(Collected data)
(** * Process scheduling simulation (Project1/main.go)

    A shallow embedding of the four schedulers of [main.go]
    ([FCFSSchedule], [SJFPrioritySchedule], [SJFSchedule], [RRSchedule])
    and the properties of them that the specification states.

    Conventions of the embedding.
    - Go's [int64], and [int] on a 64-bit target, are integers of [Z] whose
      arithmetic wraps: every [+], [-], [++] and [--] of the source goes
      through [Int.add] / [Int.sub].
    - [float64] is the kernel's binary64 ([PrimFloat]), so a division by
      zero yields an infinity or a NaN exactly as it does in Go.
    - A slice is a list; the caller's [processes] slice is threaded through
      every scheduler as the field [procs] of its state, because the
      callee shares the backing array with the caller.
    - A [for ... range] loop is a [fold_left] over the indices (over the
      elements where the loop only reads them); a [for cond] loop is
      [while] with a fuel argument.
    - The writer [w] and the three output helpers only render the values a
      scheduler hands them: a scheduler's result is the [Report] of those
      values, together with the final contents of the caller's slice. *)

From Stdlib Require Import ZArith List Lia Bool Permutation Sorted.
From Stdlib Require Floats.
From Stdlib Require String Ascii.
Import ListNotations.
Open Scope Z_scope.

(** ** Machine integers *)

Module Int.

Definition min_int : Z := - 2 ^ 63.
Definition max_int : Z := 2 ^ 63 - 1.

Definition in_range (z : Z) : Prop := min_int <= z <= max_int.

(** Two's complement wrap-around of a 64-bit signed integer. *)
Definition wrap (z : Z) : Z := (z + 2 ^ 63) mod 2 ^ 64 - 2 ^ 63.

Definition add (a b : Z) : Z := wrap (a + b).
Definition sub (a b : Z) : Z := wrap (a - b).

End Int.

(** ** float64 *)

Module F64.

Import Floats.

Definition zero : float := PrimFloat.zero.

(** [float64(x)] for an integer [x]: round to nearest, ties to even. *)
Definition of_int (z : Z) : float :=
  SF2Prim (binary_normalize prec emax z 0 false).

(** [int64(f)]: truncation toward zero.  Outside the range of [int64]
    (and for NaN) the Go specification leaves the result to the
    implementation; amd64 yields the least [int64]. *)
Definition to_int (f : float) : Z :=
  match Prim2SF f with
  | S754_zero _ => 0
  | S754_finite s m e =>
      let mag := Z.shiftl (Z.pos m) e in
      let v := if s then - mag else mag in
      if (Int.min_int <=? v) && (v <=? Int.max_int) then v else Int.min_int
  | S754_infinity _ => Int.min_int
  | S754_nan => Int.min_int
  end.

Definition add (x y : float) : float := PrimFloat.add x y.
Definition div (x y : float) : float := PrimFloat.div x y.
Definition is_nan (x : float) : bool := PrimFloat.is_nan x.
Definition eqb (x y : float) : bool := PrimFloat.eqb x y.

End F64.

Definition float64 : Set := PrimFloat.float.

(** ** Data model (main.go, lines 58-70) *)

Record Process : Type := mkProcess {
  ProcessID : Z;
  ArrivalTime : Z;
  BurstDuration : Z;
  Priority : Z
}.

Record TimeSlice : Type := mkTimeSlice {
  PID : Z;
  Start : Z;
  Stop : Z
}.

(** A row of the schedule table.  The source stores the seven cells as
    the decimal renderings ([fmt.Sprint]) of these integers. *)
Record Row : Type := mkRow {
  rowID : Z;
  rowPriority : Z;
  rowBurst : Z;
  rowArrival : Z;
  rowWait : Z;
  rowTurnaround : Z;
  rowExit : Z
}.

(** What a scheduler passes to [outputGantt] and [outputSchedule]: the
    timeline, the rows ([None] is a row never filled in, [nil] in Go), and
    the three footer values in the order of [outputSchedule]'s parameters
    [wait], [turnaround], [throughput]. *)
Record Report : Type := mkReport {
  repGantt : list TimeSlice;
  repRows : list (option Row);
  repWait : float64;
  repTurnaround : float64;
  repThroughput : float64
}.

Definition noProcess : Process := mkProcess 0 0 0 0.
Definition noSlice : TimeSlice := mkTimeSlice 0 0 0.

(** Slice indexing.  Every index below is produced by a [range] loop over
    a slice of the same length, or guarded by a test against [-1], so the
    default is never returned on a path where Go would not panic. *)
Definition proc (ps : list Process) (i : nat) : Process := nth i ps noProcess.
Definition elem (l : list Z) (i : nat) : Z := nth i l 0.

Fixpoint set_nth {A : Type} (l : list A) (i : nat) (x : A) : list A :=
  match l, i with
  | [], _ => []
  | _ :: t, O => x :: t
  | h :: t, S i' => h :: set_nth t i' x
  end.

(** [for cond { body }], with fuel: [None] when the fuel runs out while
    the condition still holds. *)
Fixpoint while {S : Type} (cond : S -> bool) (body : S -> S)
  (fuel : nat) (s : S) : option S :=
  match fuel with
  | O => if cond s then None else Some s
  | Datatypes.S f => if cond s then while cond body f (body s) else Some s
  end.

(** The sum of the slice durations of a timeline, and of the bursts. *)
Definition duration (s : TimeSlice) : Z := Stop s - Start s.
Definition total_duration (g : list TimeSlice) : Z :=
  fold_right Z.add 0 (map duration g).
Definition sumZ (l : list Z) : Z := fold_right Z.add 0 l.
Definition total_burst (ps : list Process) : Z :=
  sumZ (map BurstDuration ps).

(** ** First-come, first-served (main.go, lines 78-128) *)

Module FCFS.

Record State : Type := mkState {
  procs : list Process;
  serviceTime : Z;
  totalWait : float64;
  totalTurnaround : float64;
  lastCompletion : float64;
  waitingTime : Z;
  schedule : list (option Row);
  gantt : list TimeSlice
}.

Definition init (processes : list Process) : State :=
  mkState processes 0 F64.zero F64.zero F64.zero 0
    (repeat None (length processes)) [].

(** One iteration of the loop at lines 88-118. *)
Definition body (st : State) (i : nat) : State :=
  let p := proc (procs st) i in
  let waitingTime :=
    if 0 <? ArrivalTime p
    then Int.sub (serviceTime st) (ArrivalTime p)
    else waitingTime st in
  let totalWait := F64.add (totalWait st) (F64.of_int waitingTime) in
  let start := Int.add waitingTime (ArrivalTime p) in
  let turnaround := Int.add (BurstDuration p) waitingTime in
  let totalTurnaround :=
    F64.add (totalTurnaround st) (F64.of_int turnaround) in
  let completion :=
    Int.add (Int.add (BurstDuration p) (ArrivalTime p)) waitingTime in
  let lastCompletion := F64.of_int completion in
  let row :=
    mkRow (ProcessID p) (Priority p) (BurstDuration p) (ArrivalTime p)
      waitingTime turnaround completion in
  let serviceTime := Int.add (serviceTime st) (BurstDuration p) in
  mkState (procs st) serviceTime totalWait totalTurnaround lastCompletion
    waitingTime (set_nth (schedule st) i (Some row))
    (gantt st ++ [mkTimeSlice (ProcessID p) start serviceTime]).

Definition loop (processes : list Process) : State :=
  fold_left body (seq 0 (length processes)) (init processes).

(** Lines 120-127. *)
Definition report (st : State) : Report :=
  let count := F64.of_int (Z.of_nat (length (procs st))) in
  let aveWait := F64.div (totalWait st) count in
  let aveTurnaround := F64.div (totalTurnaround st) count in
  let aveThroughput := F64.div count (lastCompletion st) in
  mkReport (gantt st) (schedule st) aveWait aveTurnaround aveThroughput.

End FCFS.

(** The caller's slice and the report when the loop is left: the report
    holds what the call then hands to its output helpers (lines
    125-127), of which [outputGantt] can panic. *)
Definition FCFSSchedule (processes : list Process)
  : list Process * Report :=
  let st := FCFS.loop processes in (FCFS.procs st, FCFS.report st).


(** ** The state of the two preemptive simulations

    [SJFSchedule] and [SJFPrioritySchedule] declare the same variables. *)

Record Sim : Type := mkSim {
  procs : list Process;
  timestep : Z;
  totalBurstTime : Z;
  processBurstLeft : list Z;
  lastGantIndex : Z;
  lastGantStartTime : Z;
  gantt : list TimeSlice;
  schedule : list (option Row);
  totalWait : float64;
  totalTurnaround : float64;
  lastCompletion : float64
}.

(** The constant the source initialises its running minima with (lines
    150, 151 and 252, each commented [INT_MAX]). *)
Definition INT_MAX : Z := 100000000.

(** Lines 141-147 and 243-249: the private copy of the bursts and their
    sum. *)
Definition sim_init (processes : list Process) : Sim :=
  mkSim processes 0
    (fold_left (fun acc p => Int.add acc (BurstDuration p)) processes 0)
    (map BurstDuration processes)
    (-1) 0 [] (repeat None (length processes))
    F64.zero F64.zero F64.zero.

Definition running (st : Sim) : bool := timestep st <? totalBurstTime st.

(** Lines 192-203 and 275-286: close the open slice when the selection
    changes or on the last timestep, and open the next one. *)
Definition gantt_step (st : Sim) (leastJobIndex : Z) : Sim :=
  if negb (lastGantIndex st =? leastJobIndex)
     || (timestep st =? Int.sub (totalBurstTime st) 1)
  then
    mkSim (procs st) (timestep st) (totalBurstTime st) (processBurstLeft st)
      leastJobIndex (timestep st)
      (if negb (lastGantIndex st =? -1)
       then gantt st ++
            [mkTimeSlice
               (ProcessID (proc (procs st) (Z.to_nat (lastGantIndex st))))
               (lastGantStartTime st) (timestep st)]
       else gantt st)
      (schedule st) (totalWait st) (totalTurnaround st) (lastCompletion st)
  else st.

(** Lines 187-190 and 288-291, followed by the loop's [timestep++]. *)
Definition idle_step (st : Sim) : Sim :=
  mkSim (procs st) (Int.add (timestep st) 1) (Int.add (totalBurstTime st) 1)
    (processBurstLeft st) (lastGantIndex st) (lastGantStartTime st)
    (gantt st) (schedule st)
    (totalWait st) (totalTurnaround st) (lastCompletion st).

(** Lines 205-223 and 293-311, followed by the loop's [timestep++]. *)
Definition run_step (st : Sim) (leastJobIndex : Z) : Sim :=
  let i := Z.to_nat leastJobIndex in
  let p := proc (procs st) i in
  let burstLeft :=
    set_nth (processBurstLeft st) i
      (Int.sub (elem (processBurstLeft st) i) 1) in
  if elem burstLeft i =? 0 then
    let exit := Int.add (timestep st) 1 in
    let turnaround := Int.sub exit (ArrivalTime p) in
    let wait := Int.sub (Int.sub exit (ArrivalTime p)) (BurstDuration p) in
    let waitTime := F64.of_int wait in
    mkSim (procs st) (Int.add (timestep st) 1) (totalBurstTime st) burstLeft
      (lastGantIndex st) (lastGantStartTime st) (gantt st)
      (set_nth (schedule st) i
         (Some (mkRow (ProcessID p) (Priority p) (BurstDuration p)
                  (ArrivalTime p) wait turnaround exit)))
      (F64.add (totalWait st) waitTime)
      (F64.add (totalTurnaround st) (F64.of_int turnaround))
      (F64.of_int
         (Int.add (Int.add (BurstDuration p) (ArrivalTime p))
            (F64.to_int waitTime)))
  else
    mkSim (procs st) (Int.add (timestep st) 1) (totalBurstTime st) burstLeft
      (lastGantIndex st) (lastGantStartTime st) (gantt st) (schedule st)
      (totalWait st) (totalTurnaround st) (lastCompletion st).

(** Lines 226-229 and 314-317: the footer values are
    [totalWait/count], [totalTurnaround/count] and [lastCompletion/count]. *)
Definition sim_report (st : Sim) : Report :=
  let count := F64.of_int (Z.of_nat (length (procs st))) in
  mkReport (gantt st) (schedule st)
    (F64.div (totalWait st) count)
    (F64.div (totalTurnaround st) count)
    (F64.div (lastCompletion st) count).

(** ** Shortest job first (main.go, lines 232-318) *)

Module SJF.

(** One iteration of the scan at lines 255-273; the accumulator is
    [(leastJobIndex, leastJobBurstTime)]. *)
Definition scan (ps : list Process) (burstLeft : list Z) (t : Z)
  (acc : Z * Z) (i : nat) : Z * Z :=
  if elem burstLeft i <=? 0 then acc
  else if t <? ArrivalTime (proc ps i) then acc
  else if snd acc <=? elem burstLeft i then acc
  else (Z.of_nat i, elem burstLeft i).

Definition select (st : Sim) : Z * Z :=
  fold_left (scan (procs st) (processBurstLeft st) (timestep st))
    (seq 0 (length (procs st))) (-1, INT_MAX).

(** The body of the loop at lines 250-312. *)
Definition body (st : Sim) : Sim :=
  let leastJobIndex := fst (select st) in
  let st1 := gantt_step st leastJobIndex in
  if leastJobIndex =? -1 then idle_step st1 else run_step st1 leastJobIndex.

Definition loop (fuel : nat) (processes : list Process) : option Sim :=
  while running body fuel (sim_init processes).

End SJF.

(** The caller's slice and the report when the loop is left, if the
    fuel sufficed: the report holds what the call then hands to its
    output helpers (lines 314-317), of which [outputGantt] can panic. *)
Definition SJFSchedule (fuel : nat) (processes : list Process)
  : option (list Process * Report) :=
  option_map (fun st => (procs st, sim_report st)) (SJF.loop fuel processes).

(** ** Priority, then shortest job (main.go, lines 130-230) *)

Module Prio.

### WHAT YOU HAVE TO DO
The lines you need are those containing "mkReport"; find them in the records and copy them.

### WRITTEN ANSWER
Record Report : Type := mkReport {
  mkReport (gantt st) (schedule st) aveWait aveTurnaround aveThroughput.
  mkReport (gantt st) (schedule st)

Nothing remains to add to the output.